(Source data)
####
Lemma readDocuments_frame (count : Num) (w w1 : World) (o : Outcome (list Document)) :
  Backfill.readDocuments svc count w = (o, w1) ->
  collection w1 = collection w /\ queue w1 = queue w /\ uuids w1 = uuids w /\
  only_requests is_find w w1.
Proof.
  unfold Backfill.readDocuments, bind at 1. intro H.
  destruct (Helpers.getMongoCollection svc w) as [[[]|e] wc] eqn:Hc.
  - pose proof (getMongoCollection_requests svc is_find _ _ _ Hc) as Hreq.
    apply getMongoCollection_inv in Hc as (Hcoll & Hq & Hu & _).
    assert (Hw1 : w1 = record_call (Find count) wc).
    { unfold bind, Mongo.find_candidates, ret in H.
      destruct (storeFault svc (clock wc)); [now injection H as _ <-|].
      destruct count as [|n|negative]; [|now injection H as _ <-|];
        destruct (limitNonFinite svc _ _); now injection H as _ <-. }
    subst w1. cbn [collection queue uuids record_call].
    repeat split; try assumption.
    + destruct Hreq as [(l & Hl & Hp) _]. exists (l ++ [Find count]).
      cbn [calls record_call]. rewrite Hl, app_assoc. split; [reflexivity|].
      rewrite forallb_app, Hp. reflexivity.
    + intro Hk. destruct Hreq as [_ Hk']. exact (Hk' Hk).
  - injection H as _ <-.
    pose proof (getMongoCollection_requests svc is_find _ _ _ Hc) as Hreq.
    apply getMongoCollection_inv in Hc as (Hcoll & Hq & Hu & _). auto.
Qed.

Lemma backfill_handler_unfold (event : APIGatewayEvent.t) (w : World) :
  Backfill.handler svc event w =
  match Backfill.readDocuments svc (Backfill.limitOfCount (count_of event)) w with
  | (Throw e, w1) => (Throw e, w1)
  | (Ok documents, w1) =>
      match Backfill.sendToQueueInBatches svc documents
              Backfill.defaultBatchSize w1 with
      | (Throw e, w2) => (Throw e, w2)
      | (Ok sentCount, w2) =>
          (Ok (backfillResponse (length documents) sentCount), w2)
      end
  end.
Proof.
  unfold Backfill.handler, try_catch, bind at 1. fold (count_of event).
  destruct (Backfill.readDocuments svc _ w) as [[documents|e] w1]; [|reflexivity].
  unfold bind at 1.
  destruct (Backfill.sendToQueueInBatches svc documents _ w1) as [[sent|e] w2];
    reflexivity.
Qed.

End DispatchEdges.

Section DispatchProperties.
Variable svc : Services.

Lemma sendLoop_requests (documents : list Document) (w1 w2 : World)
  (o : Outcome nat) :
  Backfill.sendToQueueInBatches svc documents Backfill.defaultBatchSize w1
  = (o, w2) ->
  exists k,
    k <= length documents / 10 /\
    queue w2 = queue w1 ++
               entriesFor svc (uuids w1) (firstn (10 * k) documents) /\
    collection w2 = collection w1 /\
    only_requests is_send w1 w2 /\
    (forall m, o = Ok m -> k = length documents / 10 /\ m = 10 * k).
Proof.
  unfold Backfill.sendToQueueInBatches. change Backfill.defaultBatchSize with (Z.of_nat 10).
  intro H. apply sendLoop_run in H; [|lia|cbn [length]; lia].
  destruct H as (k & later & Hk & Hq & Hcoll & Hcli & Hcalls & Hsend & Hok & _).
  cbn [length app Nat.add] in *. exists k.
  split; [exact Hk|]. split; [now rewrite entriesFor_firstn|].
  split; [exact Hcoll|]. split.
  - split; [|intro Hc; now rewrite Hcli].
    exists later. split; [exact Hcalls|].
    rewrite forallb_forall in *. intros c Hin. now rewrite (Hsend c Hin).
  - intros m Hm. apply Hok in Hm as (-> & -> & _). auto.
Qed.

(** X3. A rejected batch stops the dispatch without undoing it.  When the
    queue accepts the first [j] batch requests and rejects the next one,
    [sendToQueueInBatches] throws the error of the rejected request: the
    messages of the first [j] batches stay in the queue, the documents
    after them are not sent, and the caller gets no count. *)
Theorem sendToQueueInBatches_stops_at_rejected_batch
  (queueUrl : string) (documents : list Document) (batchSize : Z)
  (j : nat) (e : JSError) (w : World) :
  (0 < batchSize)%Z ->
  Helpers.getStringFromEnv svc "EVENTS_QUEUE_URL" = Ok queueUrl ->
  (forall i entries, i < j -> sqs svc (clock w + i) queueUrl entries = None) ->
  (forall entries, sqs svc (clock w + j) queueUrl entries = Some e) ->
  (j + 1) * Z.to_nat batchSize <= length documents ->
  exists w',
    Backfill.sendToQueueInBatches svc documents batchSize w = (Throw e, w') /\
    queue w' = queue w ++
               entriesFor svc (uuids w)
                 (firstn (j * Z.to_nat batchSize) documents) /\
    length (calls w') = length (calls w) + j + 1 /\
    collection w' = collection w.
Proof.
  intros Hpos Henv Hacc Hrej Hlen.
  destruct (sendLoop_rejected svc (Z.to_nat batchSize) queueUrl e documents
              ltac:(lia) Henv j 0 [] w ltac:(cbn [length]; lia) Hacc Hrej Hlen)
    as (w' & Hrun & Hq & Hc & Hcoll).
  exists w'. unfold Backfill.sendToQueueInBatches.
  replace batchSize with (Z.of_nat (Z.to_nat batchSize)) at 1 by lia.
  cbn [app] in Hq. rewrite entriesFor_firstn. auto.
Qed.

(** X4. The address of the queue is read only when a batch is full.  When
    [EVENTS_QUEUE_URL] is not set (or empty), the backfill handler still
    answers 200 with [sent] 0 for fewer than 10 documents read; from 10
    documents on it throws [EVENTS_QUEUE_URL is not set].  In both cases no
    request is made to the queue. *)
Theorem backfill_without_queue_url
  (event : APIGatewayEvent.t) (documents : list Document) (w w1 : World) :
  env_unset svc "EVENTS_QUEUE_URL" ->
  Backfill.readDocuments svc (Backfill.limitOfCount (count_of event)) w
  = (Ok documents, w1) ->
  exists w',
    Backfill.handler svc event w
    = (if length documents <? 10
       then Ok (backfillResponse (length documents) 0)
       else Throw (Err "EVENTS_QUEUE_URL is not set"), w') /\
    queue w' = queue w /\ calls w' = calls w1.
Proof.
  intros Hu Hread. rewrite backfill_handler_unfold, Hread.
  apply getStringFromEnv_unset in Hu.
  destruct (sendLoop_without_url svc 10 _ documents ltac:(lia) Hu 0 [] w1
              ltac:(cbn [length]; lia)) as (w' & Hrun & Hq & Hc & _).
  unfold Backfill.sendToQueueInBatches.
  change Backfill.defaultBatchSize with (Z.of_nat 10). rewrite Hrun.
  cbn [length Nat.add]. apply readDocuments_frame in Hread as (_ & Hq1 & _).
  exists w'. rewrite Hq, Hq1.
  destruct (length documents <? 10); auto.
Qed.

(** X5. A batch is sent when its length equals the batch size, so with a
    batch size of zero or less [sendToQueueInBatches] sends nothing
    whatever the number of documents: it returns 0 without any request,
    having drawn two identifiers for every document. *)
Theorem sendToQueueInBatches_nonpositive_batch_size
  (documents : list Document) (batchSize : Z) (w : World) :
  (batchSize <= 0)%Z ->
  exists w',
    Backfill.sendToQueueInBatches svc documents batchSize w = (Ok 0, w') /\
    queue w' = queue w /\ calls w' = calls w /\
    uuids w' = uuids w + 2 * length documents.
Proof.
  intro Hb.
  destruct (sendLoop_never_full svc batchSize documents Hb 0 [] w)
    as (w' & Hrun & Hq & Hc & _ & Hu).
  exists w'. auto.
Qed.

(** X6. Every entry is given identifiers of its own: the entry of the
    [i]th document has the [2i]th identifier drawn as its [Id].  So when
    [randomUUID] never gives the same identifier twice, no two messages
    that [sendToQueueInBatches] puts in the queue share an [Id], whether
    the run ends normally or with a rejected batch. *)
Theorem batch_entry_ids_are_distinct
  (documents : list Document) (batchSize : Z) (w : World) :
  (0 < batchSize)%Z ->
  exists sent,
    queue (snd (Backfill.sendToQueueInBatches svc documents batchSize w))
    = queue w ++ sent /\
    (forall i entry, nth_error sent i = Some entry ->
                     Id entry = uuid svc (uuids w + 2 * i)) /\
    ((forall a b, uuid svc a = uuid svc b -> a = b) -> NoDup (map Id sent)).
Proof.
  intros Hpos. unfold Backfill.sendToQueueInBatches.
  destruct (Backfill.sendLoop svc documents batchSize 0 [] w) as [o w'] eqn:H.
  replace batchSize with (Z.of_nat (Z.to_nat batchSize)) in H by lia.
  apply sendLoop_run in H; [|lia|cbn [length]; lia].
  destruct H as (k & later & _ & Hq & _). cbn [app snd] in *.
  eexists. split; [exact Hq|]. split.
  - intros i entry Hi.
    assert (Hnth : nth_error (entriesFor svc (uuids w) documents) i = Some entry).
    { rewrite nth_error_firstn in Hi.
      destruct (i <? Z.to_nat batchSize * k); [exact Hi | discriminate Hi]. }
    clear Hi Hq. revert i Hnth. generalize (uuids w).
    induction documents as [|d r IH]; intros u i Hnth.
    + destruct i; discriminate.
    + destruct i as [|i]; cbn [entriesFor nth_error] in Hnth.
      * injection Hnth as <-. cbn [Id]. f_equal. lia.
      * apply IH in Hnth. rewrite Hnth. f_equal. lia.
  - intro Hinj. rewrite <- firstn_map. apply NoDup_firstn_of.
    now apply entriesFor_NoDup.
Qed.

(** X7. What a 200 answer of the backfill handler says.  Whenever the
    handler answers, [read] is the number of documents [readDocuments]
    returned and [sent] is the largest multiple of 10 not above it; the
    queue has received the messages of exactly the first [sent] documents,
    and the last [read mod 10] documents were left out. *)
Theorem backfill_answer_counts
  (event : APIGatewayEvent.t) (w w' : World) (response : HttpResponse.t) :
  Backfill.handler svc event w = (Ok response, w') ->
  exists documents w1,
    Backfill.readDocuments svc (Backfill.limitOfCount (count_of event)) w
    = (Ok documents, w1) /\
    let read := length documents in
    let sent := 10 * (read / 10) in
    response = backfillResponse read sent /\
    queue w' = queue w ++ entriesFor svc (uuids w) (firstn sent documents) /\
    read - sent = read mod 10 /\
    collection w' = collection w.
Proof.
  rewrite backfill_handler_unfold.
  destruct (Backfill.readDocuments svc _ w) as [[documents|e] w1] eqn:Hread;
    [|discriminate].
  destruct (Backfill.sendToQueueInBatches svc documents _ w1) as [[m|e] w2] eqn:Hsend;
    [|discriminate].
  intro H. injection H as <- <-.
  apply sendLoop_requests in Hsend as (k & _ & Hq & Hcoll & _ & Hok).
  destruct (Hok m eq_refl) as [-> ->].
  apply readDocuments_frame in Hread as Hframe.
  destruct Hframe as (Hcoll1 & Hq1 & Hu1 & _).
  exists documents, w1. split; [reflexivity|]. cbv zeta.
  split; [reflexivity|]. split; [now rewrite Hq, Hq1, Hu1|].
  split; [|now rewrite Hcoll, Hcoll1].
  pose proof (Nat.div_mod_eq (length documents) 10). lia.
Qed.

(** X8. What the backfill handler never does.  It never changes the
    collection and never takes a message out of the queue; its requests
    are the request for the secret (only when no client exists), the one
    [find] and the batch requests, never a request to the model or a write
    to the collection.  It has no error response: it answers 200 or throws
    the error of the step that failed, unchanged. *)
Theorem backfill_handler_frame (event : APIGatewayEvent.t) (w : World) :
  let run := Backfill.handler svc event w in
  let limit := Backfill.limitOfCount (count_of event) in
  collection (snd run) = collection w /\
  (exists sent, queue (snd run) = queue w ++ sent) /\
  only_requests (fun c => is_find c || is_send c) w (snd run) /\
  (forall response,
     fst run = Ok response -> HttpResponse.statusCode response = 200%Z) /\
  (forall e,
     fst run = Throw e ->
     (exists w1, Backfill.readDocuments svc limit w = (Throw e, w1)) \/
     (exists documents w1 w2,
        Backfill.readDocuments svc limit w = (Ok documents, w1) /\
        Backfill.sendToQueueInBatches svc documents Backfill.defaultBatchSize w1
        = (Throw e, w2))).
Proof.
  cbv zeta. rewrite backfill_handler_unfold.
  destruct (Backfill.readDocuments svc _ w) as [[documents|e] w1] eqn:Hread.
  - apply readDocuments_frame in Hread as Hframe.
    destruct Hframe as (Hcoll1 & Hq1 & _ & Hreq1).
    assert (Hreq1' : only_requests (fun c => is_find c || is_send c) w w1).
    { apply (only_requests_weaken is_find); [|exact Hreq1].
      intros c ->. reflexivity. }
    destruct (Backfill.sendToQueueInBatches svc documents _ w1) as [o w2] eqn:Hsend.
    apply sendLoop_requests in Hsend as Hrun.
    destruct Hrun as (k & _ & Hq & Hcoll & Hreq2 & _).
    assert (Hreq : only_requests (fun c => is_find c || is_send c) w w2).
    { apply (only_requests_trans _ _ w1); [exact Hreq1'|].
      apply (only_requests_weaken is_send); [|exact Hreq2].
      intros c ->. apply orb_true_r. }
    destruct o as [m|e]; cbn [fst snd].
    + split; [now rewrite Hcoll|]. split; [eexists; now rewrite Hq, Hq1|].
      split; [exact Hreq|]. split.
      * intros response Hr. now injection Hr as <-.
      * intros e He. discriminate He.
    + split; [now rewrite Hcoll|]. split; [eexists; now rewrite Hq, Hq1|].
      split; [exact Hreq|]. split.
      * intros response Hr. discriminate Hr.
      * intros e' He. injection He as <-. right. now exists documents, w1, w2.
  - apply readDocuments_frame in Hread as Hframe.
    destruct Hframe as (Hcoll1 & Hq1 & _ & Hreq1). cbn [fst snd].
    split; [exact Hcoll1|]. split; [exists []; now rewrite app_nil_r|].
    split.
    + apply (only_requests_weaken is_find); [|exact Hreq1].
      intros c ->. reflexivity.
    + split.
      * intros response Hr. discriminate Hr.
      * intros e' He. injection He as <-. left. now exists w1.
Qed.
####
Return the lines of the records that include the string "drawn".

    having drawn two identifiers for every document. *)
    [i]th document has the [2i]th identifier drawn as its [Id].  So when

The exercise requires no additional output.